Cuando pienso en aquel primer viaje a Costa Rica, se me vienen a la mente las horas que Belén y yo pasamos en la ruta, haciendo trasbordo de un bus a otro, cruzando de pueblo en pueblo en ferry. Si bien la superficie de Costa Rica no es tan extensa como la de otros países de América Latina, su topografía es tan variada que en un mismo camino puede haber selva tropical, playa, montañas, ríos y rutas de piedra. Por eso, si bien todo parece cerca en el mapa, los recorridos suelen llevar más horas de las planeadas. Y, en Costa Rica, un lugar no está lejos: “está largo”.

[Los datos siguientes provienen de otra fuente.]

(* ===== verification/ConfGrammar.v ===== *)
(** * The grammar of the configuration files

    The language that [nxt_conf_json_parse] reads, JSON with comments and
    trailing commas, as an inductive definition, with the value that a text
    denotes; and the two directions of its correctness: every text of the
    language is parsed to its value, and whatever is parsed is a text of the
    language.  The members of an object come in the order in which the hash
    enumerates them, so values are compared up to the order of members and
    the representation of strings. *)

From stdpp Require Import gmap.
From Stdlib Require Import QArith Qabs.
From S2P Require Import Prelude NxtList Utf8 ConfValue Lvlhsh ConfHash ConfParse ConfLex.
#[local] Open Scope Z_scope.

(** ** Equivalence of values *)

Inductive value_equiv : conf_value -> conf_value -> Prop :=
| eqv_null : value_equiv VALUE_NULL VALUE_NULL
| eqv_boolean b : value_equiv (VALUE_BOOLEAN b) (VALUE_BOOLEAN b)
| eqv_integer t : value_equiv (VALUE_INTEGER t) (VALUE_INTEGER t)
| eqv_number t : value_equiv (VALUE_NUMBER t) (VALUE_NUMBER t)
| eqv_string s s' : nxt_conf_get_string s = nxt_conf_get_string s' ->
    value_equiv (VALUE_STRING s) (VALUE_STRING s')
| eqv_array l l' : Forall2 value_equiv l l' -> value_equiv (VALUE_ARRAY l) (VALUE_ARRAY l')
| eqv_object l l' l'' :
    Forall2 (fun m m' => nxt_conf_get_string m.1 = nxt_conf_get_string m'.1 /\ value_equiv m.2 m'.2) l l'' ->
    l'' ≡ₚ l' -> value_equiv (VALUE_OBJECT l) (VALUE_OBJECT l').

#[global] Instance conf_value_equiv : Equiv conf_value := value_equiv.

Definition member_equiv (m m' : conf_string * conf_value) : Prop :=
  nxt_conf_get_string m.1 = nxt_conf_get_string m'.1 /\ value_equiv m.2 m'.2.

Lemma Forall2_perm {A B} (R : A -> B -> Prop) k l l' :
  Forall2 R k l -> k ≡ₚ l' -> exists l2, l ≡ₚ l2 /\ Forall2 R l' l2.
Proof.
  intros HR Hp. revert l HR. induction Hp as [|x k k' Hp IH|x y k|k1 k2 k3 _ IH1 _ IH2]; intros l HR.
  - exists l. done.
  - inversion HR as [|? a ? l0 Ha HR']; subst. destruct (IH l0 HR') as (l2 & Hl2 & HR2).
    exists (a :: l2). split; [by rewrite Hl2|by constructor].
  - inversion HR as [|? a ? l0 Ha HR']; subst. inversion HR' as [|? a' ? l1 Ha' HR'']; subst.
    exists (a' :: a :: l1). split; [apply Permutation_swap|]. by repeat constructor.
  - destruct (IH1 l HR) as (l2 & H2 & HR2). destruct (IH2 l2 HR2) as (l3 & H3 & HR3).
    exists l3. split; [by rewrite H2|done].
Qed.

Lemma Forall2_sym_all {A} (R : A -> A -> Prop) l l' :
  Forall (fun x => forall y, R x y -> R y x) l -> Forall2 R l l' -> Forall2 R l' l.
Proof.
  intros Hs HR. induction HR as [|x y l l' Hxy HR IH]; [constructor|].
  apply Forall_cons in Hs as [Hx Hs]. constructor; [by apply Hx|by apply IH].
Qed.

Lemma Forall2_trans_all {A} (R : A -> A -> Prop) l l' l'' :
  Forall (fun x => forall y z, R x y -> R y z -> R x z) l -> Forall2 R l l' -> Forall2 R l' l'' -> Forall2 R l l''.
Proof.
  intros Hs HR. revert l''. induction HR as [|x y l l' Hxy HR IH]; intros l'' H; inversion H; subst; [constructor|].
  apply Forall_cons in Hs as [Hx Hs]. constructor; [by eapply Hx|by apply IH].
Qed.

Lemma value_equiv_refl (v : conf_value) : value_equiv v v.
Proof.
  induction v as [|b|t|t|s|l IH|l IH] using conf_value_ind; try by constructor.
  - constructor. by induction IH; constructor.
  - apply (eqv_object l l l); [|done]. by induction IH; constructor.
Qed.

Lemma value_equiv_sym (v : conf_value) : forall v', value_equiv v v' -> value_equiv v' v.
Proof.
  induction v as [|b|t|t|s|l IH|l IH] using conf_value_ind; intros v' H; inversion H as [| | | | |? l' HF|? l' l2 HF HP];
    subst; try by constructor.
  - constructor. by apply Forall2_sym_all.
  - apply Forall2_sym_all in HF.
    + destruct (Forall2_perm _ _ _ _ HF HP) as (k & Hk & HF'). by eapply eqv_object; [exact HF'|].
    + eapply Forall_impl; [exact IH|]. intros m Hm m' [H1 H2]. split; [done|by apply Hm].
Qed.

Lemma value_equiv_trans (v : conf_value) : forall v' v'', value_equiv v v' -> value_equiv v' v'' -> value_equiv v v''.
Proof.
  induction v as [|b|t|t|s|l IH|l IH] using conf_value_ind; intros v' v'' H H';
    inversion H as [| | | |? s' Hs|? l' HF|? l' l2 HF HP]; subst;
    inversion H' as [| | | |? s'' Hs'|? l'' HF'|? l'' l3 HF' HP']; subst; try by constructor.
  - constructor. congruence.
  - constructor. by eapply Forall2_trans_all.
  - symmetry in HP. destruct (Forall2_perm _ _ _ _ HF' HP) as (k & Hk & HF2).
    apply (eqv_object l l'' k); [|by rewrite <- Hk].
    eapply Forall2_trans_all; [|exact HF|exact HF2].
    eapply Forall_impl; [exact IH|]. intros m Hm y z [? ?] [? ?]. split; [congruence|by eapply Hm].
Qed.

#[global] Instance conf_value_equivalence : Equivalence (≡@{conf_value}).
Proof.
  split; [exact value_equiv_refl|exact value_equiv_sym|exact value_equiv_trans].
Qed.

#[global] Instance VALUE_ARRAY_proper : Proper (Forall2 (≡) ==> (≡)) VALUE_ARRAY.
Proof. intros l l' H. by constructor. Qed.

#[global] Instance VALUE_OBJECT_proper : Proper ((≡ₚ) ==> (≡)) VALUE_OBJECT.
Proof.
  intros l l' H. apply (eqv_object l l' l); [|done]. clear H.
  induction l as [|m l IH]; constructor; [split; [done|apply value_equiv_refl]|done].
Qed.

(** ** The grammar *)

Section Grammar.
  Context (strtod : list Z -> strtod_result).

(** [jvalue d t v]: the text [t] denotes [v] and nests at most [d] levels. *)
Inductive jvalue : nat -> list Z -> conf_value -> Prop :=
| jv_null d : jvalue d (bytes_of_string "null") VALUE_NULL
| jv_true d : jvalue d (bytes_of_string "true") (VALUE_BOOLEAN true)
| jv_false d : jvalue d (bytes_of_string "false") (VALUE_BOOLEAN false)
| jv_number d t v : jnumber t -> jnumber_value strtod t v -> jvalue d t v
| jv_string d t s : jstring t s -> jvalue d ([DQUOTE] ++ t ++ [DQUOTE]) (VALUE_STRING s)
| jv_array d t l : jelements d t l -> Z.of_nat (length l) <= NXT_CONF_JSON_MAX_ELEMENTS ->
    jvalue (S d) ([LBRACKET] ++ t) (VALUE_ARRAY l)
| jv_object d t l : jmembers d t l -> Z.of_nat (length l) <= NXT_CONF_JSON_MAX_ELEMENTS ->
    NoDup (map (fun m => nxt_conf_get_string m.1) l) ->
    jvalue (S d) ([LBRACE] ++ t) (VALUE_OBJECT l)
(** An array behind its bracket; the last comma may be superfluous. *)
with jelements : nat -> list Z -> list conf_value -> Prop :=
| je_end d w : ws w -> jelements d (w ++ [RBRACKET]) []
| je_last d w t w' v : ws w -> jvalue d t v -> ws w' -> jelements d (w ++ t ++ w' ++ [RBRACKET]) [v]
| je_more d w t w' v t' l : ws w -> jvalue d t v -> ws w' -> jelements d t' l ->
    jelements d (w ++ t ++ w' ++ [COMMA] ++ t') (v :: l)
(** An object behind its brace. *)
with jmembers : nat -> list Z -> list (conf_string * conf_value) -> Prop :=
| jm_end d w : ws w -> jmembers d (w ++ [RBRACE]) []
| jm_last d w n name w1 w2 t w3 v : ws w -> jstring n name -> ws w1 -> ws w2 -> jvalue d t v -> ws w3 ->
    jmembers d (w ++ ([DQUOTE] ++ n ++ [DQUOTE]) ++ w1 ++ [COLON] ++ w2 ++ t ++ w3 ++ [RBRACE]) [(name, v)]
| jm_more d w n name w1 w2 t w3 v t' l : ws w -> jstring n name -> ws w1 -> ws w2 -> jvalue d t v -> ws w3 ->
    jmembers d t' l ->
    jmembers d (w ++ ([DQUOTE] ++ n ++ [DQUOTE]) ++ w1 ++ [COLON] ++ w2 ++ t ++ w3 ++ [COMMA] ++ t') ((name, v) :: l).

(** A configuration file. *)
Definition jdocument (t : list Z) (v : conf_value) : Prop :=
  exists w t' w', t = w ++ t' ++ w' /\ ws w /\ ws w' /\ jvalue NXT_CONF_JSON_MAX_DEPTH t' v.

(** *** First and last bytes *)

Lemma digit_no_space c : is_digit c = true -> is_space c = false /\ c <> SLASH.
Proof.
  unfold is_space. intros H. split; [|by intros ->].
  destruct (c =? SP) eqn:E1, (c =? TAB) eqn:E2, (c =? LF) eqn:E3, (c =? CR) eqn:E4; zbool; subst; done.
Qed.

Lemma jnumber_start t : jnumber t -> number_start t /\ forall r, no_space (t ++ r).
Proof.
  intros (sg & i & f & e & -> & Hsg & Hi & Hne & _). destruct i as [|d i]; [done|].
  assert (Hd : is_digit d = true) by (by inversion Hi). split.
  - exists sg, d, (i ++ f ++ e). done.
  - intros r. destruct Hsg as [-> | ->]; cbn; [by apply digit_no_space|done].
Qed.

Lemma jvalue_start d t v : jvalue d t v -> t <> [] /\ forall r, no_space (t ++ r).
Proof.
  intros H. inversion H as [| | |? ? ? Hn| | |]; subst; try (split; [done|intros r; done]).
  destruct (jnumber_start t Hn) as [(sg & c & l & -> & _) Hs]. split; [|done]. by destruct sg.
Qed.

Lemma ws_follow w c r : ws w -> is_delimiter c = true -> follow (w ++ c :: r).
Proof.
  intros Hw Hc. destruct Hw as [|x t Hx _|body t _ _|body t _ _]; [done| |done|done].
  cbn. unfold is_delimiter. by rewrite Hx.
Qed.

Lemma ws_follow_end w : ws w -> follow w.
Proof.
  intros Hw. destruct Hw as [|x t Hx _|body t _ _|body t _ _]; [done| |done|done].
  cbn. unfold is_delimiter. by rewrite Hx.
Qed.
End Grammar.

(** Concatenations and their lengths. *)
Ltac apps := repeat first [rewrite <- app_assoc | progress cbn [app]].
Ltac lens := repeat first [rewrite length_app | progress cbn [length]]; lia.

(** ** The lists and the hash of the parser *)

Section Containers.
  Context {HT : Table (list Z) member m_key} (alloc : nat -> bool).

Lemma fill_last_add mp v l l' mp' :
  list_wf l -> nxt_list_add alloc mp VALUE_NULL l = (true, l', mp') ->
  nxt_list_add alloc mp v l = (true, fill_last v l', mp').
Proof.
  intros (Hn & init & lst & E & _) Ha. unfold nxt_list_add in *. rewrite E, last_part_app in *.
  assert (Hfill : forall n ps part, fill_last v (mk_nxt_list n (ps ++ [part ++ [VALUE_NULL]]))
    = mk_nxt_list n (ps ++ [part ++ [v]])).
  { intros n ps part. unfold fill_last. cbn [parts nalloc]. rewrite last_snoc, !removelast_last. done. }
  destruct (length lst =? nalloc l)%nat.
  - destruct (alloc mp); [|done]. injection Ha as <- <-. rewrite !add_last_app.
    by rewrite (Hfill (nalloc l) (init ++ [lst]) []).
  - injection Ha as <- <-. rewrite !add_last_app. by rewrite Hfill.
Qed.

Lemma fold_snoc {A} (l acc : list A) : fold_left (fun acc x => acc ++ [x]) l acc = acc ++ l.
Proof.
  revert acc. induction l as [|x l IH]; intros acc; cbn; [by rewrite app_nil_r|]. by rewrite IH, <- app_assoc.
Qed.

Lemma copy_elements_ok {A} n (l : list A) : length l = n -> copy_elements n l = Ret l.
Proof. intros <-. unfold copy_elements. by rewrite Nat.leb_refl. Qed.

7. Atardeceres en la playa

Atardeceres en la playa

Volví a Costa Rica casi diez años después de aquel primer viaje, para visitar a mi mejor amigo argentino, que había decidido instalarse en un pueblo en la península de Nicoya, en la costa del Pacífico. Mi marido y yo nos quedamos un mes en la posada en la que trabajaba mi amigo y repetimos el mismo ritual todas las tardes: entre las 5 y las 6 dejábamos de hacer lo que estuviésemos haciendo y nos sentábamos a mirar el sol caer sobre el mar. A veces desde la terraza del hotel, a veces desde la playa más cercana. Nuestros días en Costa Rica estuvieron repletos de atardeceres rosas y naranjas.

8. Cangrejos

Los vimos aparecer por primera vez después de la lluvia. Fue como si hubiesen salido de repente de la nada, en masa. Había llovido varias horas seguidas y la ruta del pueblo se llenó de cangrejos. Se metieron en nuestra habitación —escuchamos sus patitas moviéndose a toda velocidad contra el piso de cerámica—, se metieron en nuestras mochilas, nos tocaron el dedo gordo del pie. Cada vez que salía uno de la habitación, entraba otro, como si hicieran un relevo. Si hubiese grabado una banda sonora de nuestros días en Costa Rica, las patitas de cangrejo moviéndose a toda velocidad por el piso hubiese sido una de las pistas principales. Eso, y el sonido de los monos aulladores al amanecer y la orquesta sinfónica de insectos durante la noche.

9. El gallo pinto

Cuando algo es muy costarricense, se dice que es “más tico que el gallo pinto”. El gallo pinto es un plato que se puede comer en cualquier momento del día, aunque suele aparecer más que nada durante el desayuno. Sus ingredientes básicos son arroz y frijoles, pero en cada región tiene sus variantes: en el Caribe se cocina con leche de coco, en el valle central se condimenta con chile y cebolla, en Guanacaste se hace con frijoles rojos. El gallo pinto es parte de la gastronomía del continente americano y se considera uno de los platos más típicos de Costa Rica y Nicaragua.

10. Pura vida

La expresión que más veces escuché durante mis viajes por Costa Rica y que siempre me recordará al país y su gente es “pura vida”. El “pura vida” se usa para saludar, para decir qué tal, para responder que están bien, para despedirse. La expresión está tan ligada a la cultura y el lenguaje que es una de las señas más características de la gente y muestra la forma particular que tienen los ticos de ver el mundo. La frase está vinculada a la gran biodiversidad del país y simboliza la felicidad, el optimismo, la abundancia y el arte de apreciar lo sencillo y lo natural.